Secondary Clustering also does not occur.
It can be used with different types of hash functions.
It reduces the clustering effect of keys and decreases the chance of keys being stored in consecutive buckets.
Disadvantages of Double Hashing
Poor cache performance.
It's a little complicated because it uses two hash functions.
It has a bit harder implementation.
It consumes more memory than other collision resolution techniques.
It may not be the best choice for small tables.
Frequently Asked Questions
What is the purpose of double hashing?
The purpose of double hashing is to resolve collisions in a hash table. However, multiple keys may map to the same value in some cases, creating a collision. Double hashing is a technique used to resolve these collisions.
How do you find double hashing?
We first create a hash table with a fixed size to find double hashing.
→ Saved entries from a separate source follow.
(** C4 - With a cache that holds nothing for the code, or what the code
    resolves to in the document of the node: the resolution fails with the
    [ValueError] of a malformed code exactly when the segment before
    the first [/] is not [#]; a well-rooted code fails with the
    [ValueError] of a code not present, which carries the whole code,
    when a segment is absent at some step of the walk from the context;
    and when the walk over the segments after [#] succeeds, the
    resolution returns a node on the object reached, named by the last
    segment. *)
Theorem get_reference_failures self s cache st :
  (cache = true ->
   forall w, _cached_references st !! s = Some w -> resolves_to (context self) s w) ->
  (fst (get_reference self (JStr s) cache st) = Raise (invalid_reference (JStr s))
   <-> first (split "/" s) <> "#") /\
  (first (split "/" s) = "#" ->
   absent_segment (context self) (rest (split "/" s)) ->
   get_reference self (JStr s) cache st = (Raise (unresolved_reference (JStr s)), st)) /\
  (forall o,
     first (split "/" s) = "#" ->
     walk (context self) (rest (split "/" s)) = Ok o ->
     exists w st',
       get_reference self (JStr s) cache st = (Ok w, st') /\
       schema w = o /\ name w = Some (final (split "/" s))) /\
  condition_of (invalid_reference (JStr s)) = Some (InvalidReference (JStr s)) /\
  condition_of (unresolved_reference (JStr s)) = Some (UnresolvedReference (JStr s)).
Proof.
  intros Hc.
  destruct (decide (cache = true /\ exists w, _cached_references st !! s = Some w))
    as [[-> [w Hw]]|Hmiss].
  - (* answered by the cache *)
    destruct (Hc eq_refl w Hw) as (R & W & N).
    rewrite (get_reference_hit self s w st Hw). simpl.
    split; [split; [intros X; discriminate X|intros X; congruence]|].
    split.
    { intros _ A. destruct (walk_absent _ _ A) as [k Hk]. congruence. }
    split; [|split; reflexivity].
    intros o _ Ho. exists w, st. split; [reflexivity|]. split; [congruence|exact N].
  - assert (M : cache = true -> _cached_references st !! s = None).
    { intros ->. destruct (_cached_references st !! s) as [w|] eqn:E; [|reflexivity].
      exfalso. apply Hmiss. eauto. }
    rewrite (get_reference_miss self s cache st M).
    destruct (String.eqb_spec (first (split "/" s)) "#") as [R|R]; simpl.
    + split.
      { split; [|congruence].
        destruct (walk (context self) (rest (split "/" s))) as [o|e] eqn:W; simpl;
          [intros X; discriminate X|].
        destruct (walk_raises _ _ _ W) as [->|[k ->]]; simpl;
          intros X; unfold invalid_reference, unresolved_reference in X;
          discriminate X. }
      split.
      { intros _ A. destruct (walk_absent _ _ A) as [k ->]. reflexivity. }
      split; [|split; reflexivity].
      intros o _ ->. eexists. eexists. split; [reflexivity|]. split; reflexivity.
    + split; [split; [intros _; exact R|reflexivity]|].
      split; [congruence|]. split; [congruence|split; reflexivity].
Qed.

(** A code that is not in the document, and a code without [#]. *)
Lemma get_reference_failures_witness :
  fst (get_reference (Sample.root_of Sample.foo_bar) (JStr "definitions/Foo") true
         Sample.start)
  = Raise (invalid_reference (JStr "definitions/Foo"))
  /\ get_reference (Sample.root_of Sample.foo_bar) (JStr "#/definitions/Baz") true
       Sample.start
     = (Raise (unresolved_reference (JStr "#/definitions/Baz")), Sample.start).
Proof.
  assert (E : forall s, true = true -> forall w,
               _cached_references Sample.start !! s = Some w ->
               resolves_to (context (Sample.root_of Sample.foo_bar)) s w).
  { intros s _ w H. simpl in H. rewrite lookup_empty in H. discriminate H. }
  split.
  - apply (proj1 (get_reference_failures (Sample.root_of Sample.foo_bar)
                    "definitions/Foo" true Sample.start (E _))).
    discriminate.
  - apply (proj1 (proj2 (get_reference_failures (Sample.root_of Sample.foo_bar)
                           "#/definitions/Baz" true Sample.start (E _))));
      [reflexivity|].
    exists ["definitions"], "Baz", [].
    eexists. eexists. split; [reflexivity|]. split; [reflexivity|].
    split; reflexivity.
Defined.

(** C4, as the specification states it, fails when the cache answers:
    the cache belongs to the class, and a code stored while another
    document was read is returned without a walk, although the segment
    [Foo] is absent from the document of the node. *)
Lemma cached_code_is_not_walked :
  absent_segment (context Sample.other_root) (rest (split "/" "#/definitions/Foo"))
  /\ fst (get_reference Sample.other_root (JStr "#/definitions/Foo") true
            (snd (get_reference (Sample.root_of Sample.foo_bar)
                    (JStr "#/definitions/Foo") true Sample.start)))
     = Ok (resolved (Sample.root_of Sample.foo_bar) "#/definitions/Foo"
             (Obj 1 ["definitions"; "Foo"] (JDict [("type", JStr "object")]))
             Sample.start)
  /\ ~ fails_when_absent Sample.other_root "#/definitions/Foo" true
         (snd (get_reference (Sample.root_of Sample.foo_bar)
                 (JStr "#/definitions/Foo") true Sample.start)).
Proof.
  assert (A : absent_segment (context Sample.other_root)
                (rest (split "/" "#/definitions/Foo"))).
  { exists ["definitions"], "Foo", []. eexists. eexists.
    split; [reflexivity|]. split; [reflexivity|]. split; reflexivity. }
  split; [exact A|]. split; [vm_compute; reflexivity|].
  intros F. specialize (F eq_refl A). vm_compute in F. discriminate F.
Qed.

(** C5 - A code resolved with the cache returns, when it is resolved
    again from any node and in any later state of the cache, the very
    instance of the first call, and the second call changes nothing: it
    allocates no node.  Without the cache a second call on the same
    document makes a new instance with the schema, the context and the
    name of the first, whose parent is the node that resolves. *)
Theorem get_reference_twice self ref st w st1 :
  (get_reference self ref true st = (Ok w, st1) ->
   forall self' st2,
     _cached_references st1 ⊆ _cached_references st2 ->
     get_reference self' ref true st2 = (Ok w, st2)) /\
  (get_reference self ref false st = (Ok w, st1) ->
   forall self',
     context self' = context self ->
     exists w2 st2,
       get_reference self' ref false st1 = (Ok w2, st2) /\
       schema w2 = schema w /\ context w2 = context w /\ name w2 = name w /\
       parent w = Some (oid self) /\ parent w2 = Some (oid self') /\
       oid w2 <> oid w).
Proof.
  split; intros H; destruct (get_reference_ok_string _ _ _ _ _ _ H) as [s ->].
  - intros self' st2 Sub.
    assert (L : _cached_references st1 !! s = Some w).
    { destruct (_cached_references st !! s) as [w0|] eqn:E.
      - rewrite (get_reference_hit self s w0 st E) in H. now injection H as <- <-.
      - rewrite (get_reference_miss self s true st (fun _ => E)) in H.
        destruct (negb _); [discriminate H|].
        destruct (walk _ _) as [o|e] eqn:W; [|destruct e; discriminate H].
        injection H as <- <-. simpl. apply lookup_insert_eq. }
    apply get_reference_hit. exact (lookup_weaken _ _ _ _ L Sub).
  - intros self' Ctx.
    assert (F : forall st, false = true -> _cached_references st !! s = None)
      by discriminate.
    rewrite (get_reference_miss self s false st (F st)) in H.
    rewrite (get_reference_miss self' s false st1 (F st1)), Ctx.
    destruct (negb _); [discriminate H|].
    destruct (walk _ _) as [o|e] eqn:W; [|destruct e; discriminate H].
    injection H as <- <-.
    eexists. eexists. split; [reflexivity|]. unfold resolved. simpl.
    rewrite Ctx. repeat split. lia.
Qed.

Lemma get_reference_twice_witness :
  (forall self',
     get_reference self' (JStr "#/definitions/Foo") true
       (snd (get_reference (Sample.root_of Sample.foo_bar) (JStr "#/definitions/Foo") true
               Sample.start))
     = get_reference (Sample.root_of Sample.foo_bar) (JStr "#/definitions/Foo") true
         Sample.start)
  /\ exists w2 st2,
       get_reference (Sample.root_of Sample.foo_bar) (JStr "#/definitions/Foo") false
         (State 8 ∅) = (Ok w2, st2)
       /\ oid w2 <> 7%nat.
Proof.
  split.
  - intros self'.
    exact (proj1 (get_reference_twice (Sample.root_of Sample.foo_bar)
                    (JStr "#/definitions/Foo") Sample.start _ _) eq_refl self' _
             (reflexivity _)).
  - destruct (proj2 (get_reference_twice (Sample.root_of Sample.foo_bar)
                       (JStr "#/definitions/Foo") Sample.start _ _) eq_refl
                _ eq_refl)
      as (w2 & st2 & H & _ & _ & _ & _ & _ & N).
    exists w2, st2. split; [exact H|exact N].
Defined.

(** ** What a call can raise *)

Section RaisesOnly.

Context {A B : Type} (P : exn -> Prop).

Lemma raises_only_ret (a : A) : raises_only P (ret a).
Proof. intros st e st' H. discriminate H. Qed.

Lemma raises_only_raise (e : exn) : P e -> raises_only P (raise (A := A) e).
Proof. intros H st e' st' [= <- _]. exact H. Qed.

Lemma raises_only_lift (o : outcome A) :
  (forall e, o = Raise e -> P e) -> raises_only P (lift o).
Proof. intros H st e st' [= -> _]. now apply H. Qed.

Lemma raises_only_bind (m : M A) (k : A -> M B) :
  raises_only P m -> (forall a, raises_only P (k a)) -> raises_only P (bind m k).
Proof.
  intros Hm Hk st e st' H. unfold bind in H.
  destruct (m st) as [[a|e0] st0] eqn:E.
  - exact (Hk a _ _ _ H).
  - injection H as <- <-. exact (Hm _ _ _ E).
Qed.

End RaisesOnly.

Lemma raises_only_mapM {A B : Type} (P : exn -> Prop) (f : A -> M B) (l : list A) :
  (forall a, raises_only P (f a)) -> raises_only P (mapM f l).
Proof.
  intros Hf. induction l as [|x l IH]; simpl.
  - intros st e st' H. discriminate H.
  - apply raises_only_bind; [apply Hf|]. intros y.
    intros st e st' H. unfold bind in H.
    destruct (mapM f l st) as [[ys|e0] st0] eqn:E; [discriminate H|].
    injection H as <- <-. exact (IH _ _ _ E).
Qed.

Lemma plain_sound e : plain e -> sound_report e.
Proof. intros H v ->. contradiction H. Qed.

Lemma getitem_plain v k e : getitem v k = Raise e -> plain e.
Proof.
  unfold getitem. destruct v; try (intros [= <-]; exact I).
  destruct (dict_get d k); [discriminate|]. intros [= <-]. exact I.
Qed.

Lemma get_plain v k dflt e : get v k dflt = Raise e -> plain e.
Proof.
  unfold get. destruct v; try (intros [= <-]; exact I).
  destruct (dict_get d k); discriminate.
Qed.

Lemma contains_plain k v e : contains k v = Raise e -> plain e.
Proof. unfold contains. destruct v; try discriminate; intros [= <-]; exact I. Qed.

Lemma type_plain self e : type_ self = Raise e -> plain e.
Proof. rewrite type_get. apply get_plain. Qed.

Lemma sub_plain o k e : sub o k = Raise e -> plain e.
Proof.
  unfold sub. destruct (getitem (val o) k) eqn:E; simpl; [discriminate|].
  intros [= <-]. exact (getitem_plain _ _ _ E).
Qed.

Lemma is_reference_plain self e : is_reference self = Raise e -> plain e.
Proof. apply contains_plain. Qed.

Lemma is_object_plain self e : is_object self = Raise e -> plain e.
Proof.
  unfold is_object. destruct (type_ self) as [t|e0] eqn:T; simpl.
  - destruct (eq_str t "object"); [|discriminate].
    destruct (is_reference self) eqn:R; simpl; [discriminate|].
    intros [= <-]. exact (is_reference_plain _ _ R).
  - intros [= <-]. exact (type_plain _ _ T).
Qed.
Afterward, with the help of two hash functions, we determine the initial position and offset. If the initial position is occupied, use the offset to determine the next position.
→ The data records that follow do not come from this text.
(** C7.  With [all_waveforms = True] the frames returned by
    [get_unit_frames] are plotted as they are, one fetch and one line per
    frame, in their order, with no sampling: the run appends to the
    backend exactly the figure made of these lines, and leaves the
    generator alone. *)
Theorem plot_unit_waveform_all_waveforms
    fuel (recording : Recording) (spikes : Spikes) unit_id channel_id
    num_waveforms seed sample_frames lines w :
  get_unit_frames spikes unit_id = Ok sample_frames ->
  Forall2 (is_waveform recording channel_id) sample_frames lines ->
  plot_unit_waveform fuel recording spikes unit_id channel_id true
    num_waveforms seed w
  = ({| np_random := np_random w;
        pyplot := pyplot w ++ Figure None :: map Plot lines ++
                  [Xlabel "time (frames)"; Ylabel "action potential (mV)";
                   Title unit_id channel_id; Show] |}, Ok tt) /\
  frames_to_plot fuel sample_frames true num_waveforms seed w = (w, Ok sample_frames) /\
  length lines = length sample_frames.
Proof.
  intros Hframes Hlines. split; [|split].
  - by apply (plot_unit_waveform_keep _ _ _ _ _ _ _ _ sample_frames); [|left|].
  - apply frames_to_plot_keep. by left.
  - symmetry. by eapply Forall2_length.
Qed.

(** C6.  When there are fewer frames than [num_waveforms], every frame
    returned by [get_unit_frames] is selected and plotted, whether
    [all_waveforms] is set or not. *)
Theorem plot_unit_waveform_few_frames
    fuel (recording : Recording) (spikes : Spikes) unit_id channel_id
    all_waveforms num_waveforms seed sample_frames lines w :
  get_unit_frames spikes unit_id = Ok sample_frames ->
  Z.of_nat (length sample_frames) < num_waveforms ->
  Forall2 (is_waveform recording channel_id) sample_frames lines ->
  frames_to_plot fuel sample_frames all_waveforms num_waveforms seed w
  = (w, Ok sample_frames) /\
  plot_unit_waveform fuel recording spikes unit_id channel_id all_waveforms
    num_waveforms seed w
  = ({| np_random := np_random w;
        pyplot := pyplot w ++ Figure None :: map Plot lines ++
                  [Xlabel "time (frames)"; Ylabel "action potential (mV)";
                   Title unit_id channel_id; Show] |}, Ok tt).
Proof.
  intros Hframes Hfew Hlines. split.
  - apply frames_to_plot_keep. by right.
  - by apply (plot_unit_waveform_keep _ _ _ _ _ _ _ _ sample_frames); [|right|].
Qed.

(** The sampling branch: the global generator is re-seeded, then drawn
    from. *)
Lemma frames_to_plot_sample fuel sample_frames num_waveforms seed w :
  num_waveforms <= Z.of_nat (length sample_frames) ->
  frames_to_plot fuel sample_frames false num_waveforms seed w
  = if (0 <=? seed) && (seed <=? 0xFFFFFFFF) then
      let '(s, r) := RandomState.choice fuel sample_frames num_waveforms
                       (MT19937.mt19937_seed seed) in
      ({| np_random := s; pyplot := pyplot w |}, r)
    else (w, Raise ValueError).
Proof.
  intros Hn. unfold frames_to_plot.
  destruct (Z.ltb_spec (Z.of_nat (length sample_frames)) num_waveforms); [lia|].
  unfold bind, np_random_seed, np_random_choice, on_np_random, RandomState.seed.
  destruct ((0 <=? seed) && (seed <=? 0xFFFFFFFF)); cbn.
  - by destruct (RandomState.choice _ _ _ _).
  - by destruct w.
Qed.

Lemma frames_to_plot_fixed fuel sample_frames all_waveforms num_waveforms seed :
  exists r, fixed_output
              (frames_to_plot fuel sample_frames all_waveforms num_waveforms seed) [] r.
Proof.
  destruct (decide (all_waveforms = true \/
                    Z.of_nat (length sample_frames) < num_waveforms)) as [Hkeep|Hsample].
  - exists (Ok sample_frames). intros w. exists (np_random w).
    rewrite frames_to_plot_keep by done. by rewrite world_eta.
  - assert (all_waveforms = false) as -> by (destruct all_waveforms; tauto).
    assert (Hn : num_waveforms <= Z.of_nat (length sample_frames)) by lia.
    destruct ((0 <=? seed) && (seed <=? 0xFFFFFFFF)) eqn:Hseed.
    + destruct (RandomState.choice fuel sample_frames num_waveforms
                  (MT19937.mt19937_seed seed)) as [s r] eqn:Hchoice.
      exists r. intros w. exists s.
      rewrite frames_to_plot_sample, Hseed, Hchoice by done. by rewrite app_nil_r.
    + exists (Raise ValueError). intros w. exists (np_random w).
      rewrite frames_to_plot_sample, Hseed by done. by rewrite world_eta.
Qed.

Lemma plot_unit_waveform_fixed fuel recording spikes unit_id channel_id
    all_waveforms num_waveforms seed :
  exists d r, fixed_output
    (plot_unit_waveform fuel recording spikes unit_id channel_id all_waveforms
       num_waveforms seed) d r.
Proof.
  rewrite plot_unit_waveform_unfold.
  destruct (get_unit_frames spikes unit_id) as [sample_frames|e|] eqn:Hframes.
  - destruct (frames_to_plot_fixed fuel sample_frames all_waveforms num_waveforms seed)
      as [r Hsel].
    assert (Hstep : forall (k : list Z -> Py World unit) w,
              bind (lift (Ok sample_frames)) k w = k sample_frames w) by done.
    destruct r as [frames|e|].
    + destruct (log_only_show_frames recording unit_id channel_id frames)
        as (d' & r' & Hshow & _).
      exists ([] ++ d'), r'. intros w. rewrite Hstep.
      by apply (fixed_bind_logs _ _ [] frames).
    + exists [], (Raise e). intros w. rewrite Hstep.
      destruct (Hsel w) as [s Hs]. exists s. unfold bind. by rewrite Hs.
    + exists [], OutOfFuel. intros w. rewrite Hstep.
      destruct (Hsel w) as [s Hs]. exists s. unfold bind. by rewrite Hs.
  - exists [], (Raise e). apply logs_fixed.
    apply logs_bind_raise, logs_lift.
  - exists [], OutOfFuel. apply logs_fixed.
    apply logs_bind_fuel, logs_lift.
Qed.

(** C5.  The frames that [plot_unit_waveform] selects, what the call ends
    with and what it sends to the plotting backend are functions of its
    arguments alone: two calls with the same arguments, started in any two
    states of the process (in particular any two states of the global
    generator), select the same frames and draw the same figure. *)
Theorem plot_unit_waveform_deterministic
    fuel (recording : Recording) (spikes : Spikes) unit_id channel_id
    all_waveforms num_waveforms seed :
  (forall sample_frames w1 w2,
     snd (frames_to_plot fuel sample_frames all_waveforms num_waveforms seed w1)
     = snd (frames_to_plot fuel sample_frames all_waveforms num_waveforms seed w2)) /\
  (forall w1 w2,
     let run := plot_unit_waveform fuel recording spikes unit_id channel_id
                  all_waveforms num_waveforms seed in
     snd (run w1) = snd (run w2) /\
     exists d, pyplot (fst (run w1)) = pyplot w1 ++ d /\
               pyplot (fst (run w2)) = pyplot w2 ++ d).
Proof.
  split.
  - intros sample_frames w1 w2.
    destruct (frames_to_plot_fixed fuel sample_frames all_waveforms num_waveforms seed)
      as [r Hsel].
    destruct (Hsel w1) as [s1 ->]. by destruct (Hsel w2) as [s2 ->].
  - intros w1 w2 run.
    destruct (plot_unit_waveform_fixed fuel recording spikes unit_id channel_id
                all_waveforms num_waveforms seed) as (d & r & Hrun).
    unfold run. destruct (Hrun w1) as [s1 ->]. destruct (Hrun w2) as [s2 ->].
    split; [done|]. by exists d.
Qed.

Lemma bind_show_frames_state (m : Py World (list Z)) recording unit_id channel_id w :
  np_random (fst ((let* frames := m in
                   show_frames recording unit_id channel_id frames) w))
  = np_random (fst (m w)) /\
  exists d, pyplot (fst ((let* frames := m in
                          show_frames recording unit_id channel_id frames) w))
            = pyplot (fst (m w)) ++ d.
Proof.
  unfold bind. destruct (m w) as [w1 [frames|e|]]; cbn [fst].
  - apply log_only_state, log_only_show_frames.
  - split; [done|]. exists []. by rewrite app_nil_r.
  - split; [done|]. exists []. by rewrite app_nil_r.
Qed.

(** C8.  When [plot_unit_waveform] samples (no [all_waveforms], at least
    [num_waveforms] frames), it replaces the state of the global generator
    by the one seeded with [seed] and advances it by the draws of
    [choice]: the state it leaves does not depend on the one it found.
    When it does not sample, or [seed] is refused, it leaves the generator
    as it was.  Apart from the generator, the call only appends to the log
    of the plotting backend. *)
Theorem plot_unit_waveform_reseeds
    fuel (recording : Recording) (spikes : Spikes) unit_id channel_id
    all_waveforms num_waveforms seed sample_frames w :
  get_unit_frames spikes unit_id = Ok sample_frames ->
  let w' := fst (plot_unit_waveform fuel recording spikes unit_id channel_id
                   all_waveforms num_waveforms seed w) in
  (all_waveforms = false ->
   num_waveforms <= Z.of_nat (length sample_frames) ->
   0 <= seed <= 0xFFFFFFFF ->
   np_random w' = fst (RandomState.choice fuel sample_frames num_waveforms
                         (MT19937.mt19937_seed seed))) /\
  (all_waveforms = true \/ Z.of_nat (length sample_frames) < num_waveforms \/
   ~ 0 <= seed <= 0xFFFFFFFF ->
   np_random w' = np_random w) /\
  exists d, pyplot w' = pyplot w ++ d.
Proof.
  intros Hframes w'. subst w'. rewrite plot_unit_waveform_unfold.
  assert (Hstep : forall (k : list Z -> Py World unit),
            bind (lift (get_unit_frames spikes unit_id)) k w = k sample_frames w)
    by (intros k; unfold bind, lift; by rewrite Hframes).
  rewrite Hstep.
  destruct (bind_show_frames_state
              (frames_to_plot fuel sample_frames all_waveforms num_waveforms seed)
              recording unit_id channel_id w) as [-> [d ->]].
  split; [|split].
  - intros -> Hn Hseed. rewrite frames_to_plot_sample by done.
    destruct (Z.leb_spec 0 seed); [|lia].
    destruct (Z.leb_spec seed 0xFFFFFFFF); [|lia]. cbn [andb].
    by destruct (RandomState.choice _ _ _ _).
  - intros [->|[Hfew|Hseed]].
    + by rewrite frames_to_plot_keep by (by left).
    + by rewrite frames_to_plot_keep by (by right).
    + destruct (decide (all_waveforms = true \/
                        Z.of_nat (length sample_frames) < num_waveforms)) as [Hkeep|Hsample].
      * by rewrite frames_to_plot_keep.
      * assert (all_waveforms = false) as -> by (destruct all_waveforms; tauto).
        rewrite frames_to_plot_sample by lia.
        destruct (Z.leb_spec 0 seed); [|done].
        destruct (Z.leb_spec seed 0xFFFFFFFF); [lia|done].
  - destruct (frames_to_plot_fixed fuel sample_frames all_waveforms num_waveforms seed)
      as [r Hsel].
    destruct (Hsel w) as [s ->]. cbn. rewrite app_nil_r. by exists d.
Qed.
What are the 3 types of hashing?
The three types of hashing techniques are linear hashing, chaining and Cuckoo hashing. Each one has its own characteristics and trade-offs. Linear Hashing and Chaining are simpler to implement, but Cuckoo Hashing is more efficient in average-case performance.
Conclusion
So, this blog discussed the various types of hashing techniques and how Double Hashing proves to be the best technique to resolve collisions. It threw some light on the implementation of double hashing and a comparison between other methods as well.